Murder of Roger Ackroyd - Agatha Christie [48]
Flora paused a few minutes before replying.
“I do not like it,” she said at last, “but I will do what you say.”
She sat down again at the table.
“And now, messieurs et mesdames,” said Poirot rapidly, “I will continue with what I was about to say. Understand this, I mean to arrive at the truth. The truth, however ugly in itself, is always curious and beautiful to the seeker after it. I am much aged, my powers may not be what they were.” Here he clearly expected a contradiction. “In all probability this is the last case I shall ever investigate. But Hercule Poirot does not end with a failure. Messieurs et mesdames, I tell you, I mean to know. And I shall know—in spite of you all.”
He brought out the last words provocatively, hurling them in our face as it were. I think we all flinched back a little, excepting Geoffrey Raymond, who remained good-humoured and imperturbable as usual.
“How do you mean—in spite of us all?” he asked, with slightly raised eyebrows.
“But—just that, monsieur. Every one of you in this room is concealing something from me.” He raised his hand as a faint murmur of protest arose. “Yes, yes, I know what I am saying. It may be something unimportant—trivial—which is supposed to have no bearing on the case, but there it is. Each one of you has something to hide. Come now, am I right?”
His glance, challenging and accusing, swept round the table. And every pair of eyes dropped before his. Yes, mine as well.
“I am answered,” said Poirot, with a curious laugh. He got up from his seat. “I appeal to you all. Tell me the truth—the whole truth.” There was a silence. “Will no one speak?”
He gave the same short laugh again.
“C’est dommage,” he said, and went out.
Thirteen
THE GOOSE QUILL
That evening, at Poirot’s request, I went over to his house after dinner. Caroline saw me depart with visible reluctance. I think she would have liked to have accompanied me.
Poirot greeted me hospitably. He had placed a bottle of Irish whiskey (which I detest) on a small table, with a soda water siphon and a glass. He himself was engaged in brewing hot chocolate. It was a favourite beverage of his, I discovered later.
He inquired politely after my sister, whom he declared to be a most interesting woman.

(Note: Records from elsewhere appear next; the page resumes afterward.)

(** A default queue with an idle machine settles every event within 32.2 seconds
    and gives none up before 31 seconds. *)
Lemma retry_deadlines_witness :
  attempt_deadline 0 0 NewPublishRetryQueue 5 = 32200000000%Z ∧
  retry_span NewPublishRetryQueue 5 = 31000000000%Z ∧
  (ts_now refused_once ≤ 0 + attempt_deadline 0 0 NewPublishRetryQueue 1)%Z ∧
  ∃ tr' s', trace (t_step 0 0) refused_once tr' s' ∧ (40000000000 ≤ ts_now s')%Z.
Proof.
  destruct (retry_deadlines 0 0 NewPublishRetryQueue ([Some (errorf "down")] : scriptedBus) queue_world 0
    _ refused_once ltac:(lia) ltac:(lia) default_queue_fresh default_backoff_pos refused_once_reachable)
    as (Hd & _ & _ & Ht).
  split; [reflexivity |]. split; [reflexivity |]. split; [by eapply (Hd 0 _ 0%Z 1); [left | reflexivity..] | apply Ht].
Defined.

“I’m afraid you’ve been giving her a swelled head,” I said drily. “What about Sunday afternoon?”
He laughed and twinkled.
“I always like to employ the expert,” he remarked obscurely, but he refused to explain the remark.

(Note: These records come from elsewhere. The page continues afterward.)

(* ===== verification/Admin.v ===== *)
(** * Package admin: [Service] and its HTTP API

    [Service] owns no state of its own: it holds the store, the bus and, when the
    option is given, the retry queue, over any [AdminStore] and any [EventBus].
    [HTTPHandler] maps three PATCH routes to it, behind an authenticator that the
    integrating application supplies. *)
From S2P Require Import Prelude GoStrings GoLib Tenant MemoryStore EventBus RetryQueue.
From Stdlib Require Import Sorting.Sorted.
Set Default Goal Selector "!".

(** The ERROR line of [transition]. *)
Record errline := mkErrline { el_id : TenantID; el_state : State; el_err : error }.

Record Service (S B : Type) := mkService {
  svc_store : S;
  svc_bus : B;
  svc_retryQueue : option PublishRetryQueue;
  svc_log : list errline
}.
Arguments mkService {S B} _ _ _ _.
Arguments svc_store {S B} _.
Arguments svc_bus {S B} _.
Arguments svc_retryQueue {S B} _.
Arguments svc_log {S B} _.

Definition ServiceOption (S B : Type) : Type := Service S B → Service S B.

Definition svc_set_queue {S B} (q : option PublishRetryQueue) (s : Service S B) : Service S B :=
  mkService (svc_store s) (svc_bus s) q (svc_log s).

Definition WithPublishRetryQueue {S B} (q : PublishRetryQueue) : ServiceOption S B :=
  svc_set_queue (Some q).

Definition NewAdminService {S B} (store : S) (bus : B) (opts : list (ServiceOption S B)) :
    Service S B :=
  foldl (λ s opt, opt s) (mkService store bus None []) opts.

Section service.
Context {S B W : Type} {HS : AdminStore S} {HB : EventBus B W}.

(** The three calls of [transition] on the parts of the service. *)
Definition svc_SetState (ctx : context) (id : TenantID) (state : State) :
    GoM (Service S B * world) (option error) :=
  zoom svc_store (λ st s, mkService st (svc_bus s) (svc_retryQueue s) (svc_log s))
    (AdminStore_SetState ctx id state).

Definition svc_Publish (ctx : context) (event : TenantEvent) :
    GoM (Service S B * world) (option error) := λ sw,
  let '(s, w) := sw in
  let '(b', err) := EventBus_Publish ctx event (svc_bus s) in
  ((mkService (svc_store s) b' (svc_retryQueue s) (svc_log s), w), Ret err).

Definition svc_Printf (l : errline) : GoM (Service S B * world) unit := λ sw,
  let '(s, w) := sw in
  ((mkService (svc_store s) (svc_bus s) (svc_retryQueue s) (svc_log s ++ [l]), w), Ret tt).

(** [if s.retryQueue != nil { s.retryQueue.Enqueue(event) }]. *)
Definition svc_Enqueue (event : TenantEvent) : GoM (Service S B * world) unit := λ sw,
  let '(s, w) := sw in
  match svc_retryQueue s with
  | None => ((s, w), Ret tt)
  | Some q =>
      let '((q', w'), o) := PublishRetryQueue_Enqueue event (q, w) in
      ((svc_set_queue (Some q') s, w'), o)
  end.

(** What follows the reading of the clock. *)
Definition Service_announce (ctx : context) (event : TenantEvent) :
    GoM (Service S B * world) (option error) :=
  err ← svc_Publish ctx event;
  match err with
  | Some e =>
      _ ← svc_Printf (mkErrline (ev_TenantID event) (ev_State event) e);
      _ ← svc_Enqueue event;
      mret (Some e)
  | None => mret None
  end.

Definition Service_transition (ctx : context) (id : TenantID) (state : State) :
    GoM (Service S B * world) (option error) :=
  err ← svc_SetState ctx id state;
  match err with
  | Some e => mret (Some e)
  | None =>
      now ← time_Now;
      Service_announce ctx (mkEvent id state now)
  end.

Definition Service_Ban (ctx : context) (id : TenantID) := Service_transition ctx id Banned.
Definition Service_Disable (ctx : context) (id : TenantID) := Service_transition ctx id Disabled.
Definition Service_Activate (ctx : context) (id : TenantID) := Service_transition ctx id Active.

End service.

Arguments svc_Enqueue : simpl never.
Arguments Service_announce : simpl never.

(** ** The HTTP API *)
Record Principal := mkPrincipal { pr_ID : string; pr_Roles : list string }.

(** [Authenticator] is implemented outside this repository. *)
Definition Authenticator : Type := Request → result Principal.

Definition json_error (msg : string) : chunk := JSON (JObject [("error", JString msg)]).

(** A JSON error response, as [withAuth] and [writeError] both write it. *)
Definition respond_error (status : Z) (msg : string) (w : ResponseWriter) : ResponseWriter :=
  Write (json_error msg) (WriteHeader status (Header_Set "Content-Type" "application/json" w)).

(** The [switch] of [writeError]: the first case that matches. *)
Definition error_status (err : error) : Z :=
  if errors_Is err ErrTenantNotFound then StatusNotFound
  else if errors_Is err ErrTenantAlreadyExists then StatusConflict
  else StatusInternalServerError.

Definition writeError (err : error) (w : ResponseWriter) : ResponseWriter :=
  respond_error (error_status err) (error_Error err) w.

Section http.
Context {S B W : Type} {HS : AdminStore S} {HB : EventBus B W}.

Definition withAuth (authenticator : option Authenticator)
    (next : routeHandler (Service S B * world)) : routeHandler (Service S B * world) :=
  λ vals w r,
  match authenticator with
  | None => next vals w r
  | Some authenticate =>
      match authenticate r with
      | Err _ => mret (respond_error StatusUnauthorized "unauthorized" w)
      | Ok _ => next vals w r
      end
  end.

(** [r.PathValue("id")]: the empty string when there is no such wildcard. *)
Definition path_id (vals : gmap string string) : TenantID := default "" (vals !! "id").

(** The body the three handlers share, for one of the service's methods. *)
Definition handle_with
    (method : context → TenantID → GoM (Service S B * world) (option error)) :
    routeHandler (Service S B * world) := λ vals w r,
  err ← method (r_ctx r) (path_id vals);
  match err with
  | Some e => mret (writeError e w)
  | None => mret (WriteHeader StatusNoContent w)
  end.

Definition handleBan : routeHandler (Service S B * world) := handle_with Service_Ban.
Definition handleDisable : routeHandler (Service S B * world) := handle_with Service_Disable.
Definition handleActivate : routeHandler (Service S B * world) := handle_with Service_Activate.

Record HTTPHandler := mkHTTPHandler {
  hh_authenticator : option Authenticator;
  hh_mux : list (route (Service S B * world))
}.

Definition HTTPHandlerOption : Type := HTTPHandler → HTTPHandler.

Definition WithAuthenticator (a : Authenticator) : HTTPHandlerOption := λ h,
  mkHTTPHandler (Some a) (hh_mux h).

(** [PATCH /tenants/{id}/<verb>]. *)
Definition tenant_pattern (verb : string) : pattern :=
  mkPattern (Some "PATCH") [Lit "tenants"; Wild "id"; Lit verb] false.

Definition NewHTTPHandler (opts : list HTTPHandlerOption) : HTTPHandler :=
  let h := foldl (λ h opt, opt h) (mkHTTPHandler None []) opts in
  let auth := hh_authenticator h in
  mkHTTPHandler auth
    (hh_mux h ++
     [ (tenant_pattern "ban", withAuth auth handleBan);
       (tenant_pattern "disable", withAuth auth handleDisable);
       (tenant_pattern "activate", withAuth auth handleActivate) ]).

Definition HTTPHandler_ServeHTTP (h : HTTPHandler) : Handler (Service S B * world) :=
  mux_ServeHTTP (hh_mux h).

End http.

Arguments HTTPHandler : clear implicits.
Arguments HTTPHandlerOption : clear implicits.

(** ** Histories of transitions

    A bus that records every call of [Publish] with its answer. *)
Record recBus (B : Type) := mkRec { rb_bus : B; rb_calls : list (TenantEvent * option error) }.
Arguments mkRec {B} _ _.
Arguments rb_bus {B} _.
Arguments rb_calls {B} _.

#[global] Instance recBus_EventBus {B W : Type} {HB : EventBus B W} : EventBus (recBus B) W := {
  EventBus_Publish ctx event b :=
    let '(b', err) := EventBus_Publish ctx event (rb_bus b) in
    (mkRec b' (rb_calls b ++ [(event, err)]), err);
  EventBus_Subscribe h b :=
    let '(b', err) := EventBus_Subscribe h (rb_bus b) in (mkRec b' (rb_calls b), err)
}.

(** What an event says about the store. *)
Definition apply_event (m : gmap TenantID Tenant) (event : TenantEvent) : gmap TenantID Tenant :=
  alter (with_state (ev_State event)) (ev_TenantID event) m.

Definition answer : Type := (TenantID * State) * option error.

Definition known (m : gmap TenantID Tenant) (a : answer) : Prop := is_Some (m !! a.1.1).
#[global] Instance known_dec m a : Decision (known m a).
Proof. unfold known. apply _. Defined.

“You got all the local gossip anyway,” I remarked. “True, and untrue.”
“And a great deal of valuable information,” he added quietly.
“Such as—”
He shook his head.
“Why not have told me the truth?” he countered. “In a place like this, all Ralph Paton’s doings were bound to be known. If your sister had not happened to pass through the wood that day somebody else would have done so.”
“I suppose they would,” I said grumpily. “What about this interest of yours in my patients?”
Again he twinkled.
“Only one of them, doctor. Only one of them.”
“The last?” I hazarded.
“I find Miss Russell a study of the most interesting,” he said evasively.
“Do you agree with my sister and Mrs. Ackroyd that there is something fishy about her?” I asked.
“Eh? What do you say—fishy?”
I explained to the best of my ability.
“And they say that, do they?”
“Didn’t my sister convey as much to you yesterday afternoon?”
“C’est possible.”
“For no reason whatever,” I declared.
“Les femmes,” generalized Poirot. “They are marvellous! They invent haphazard—and by miracle they are right. Not that it is that, really. Women observe subconsciously a thousand little details, without knowing that they are doing so. Their subconscious mind adds these little things together—and they call the result intuition. Me, I am very skilled in psychology. I know these things.”
He swelled his chest out importantly, looking so ridiculous that I found it difficult not to burst out laughing. Then he took a small sip of his chocolate, and carefully wiped his moustache.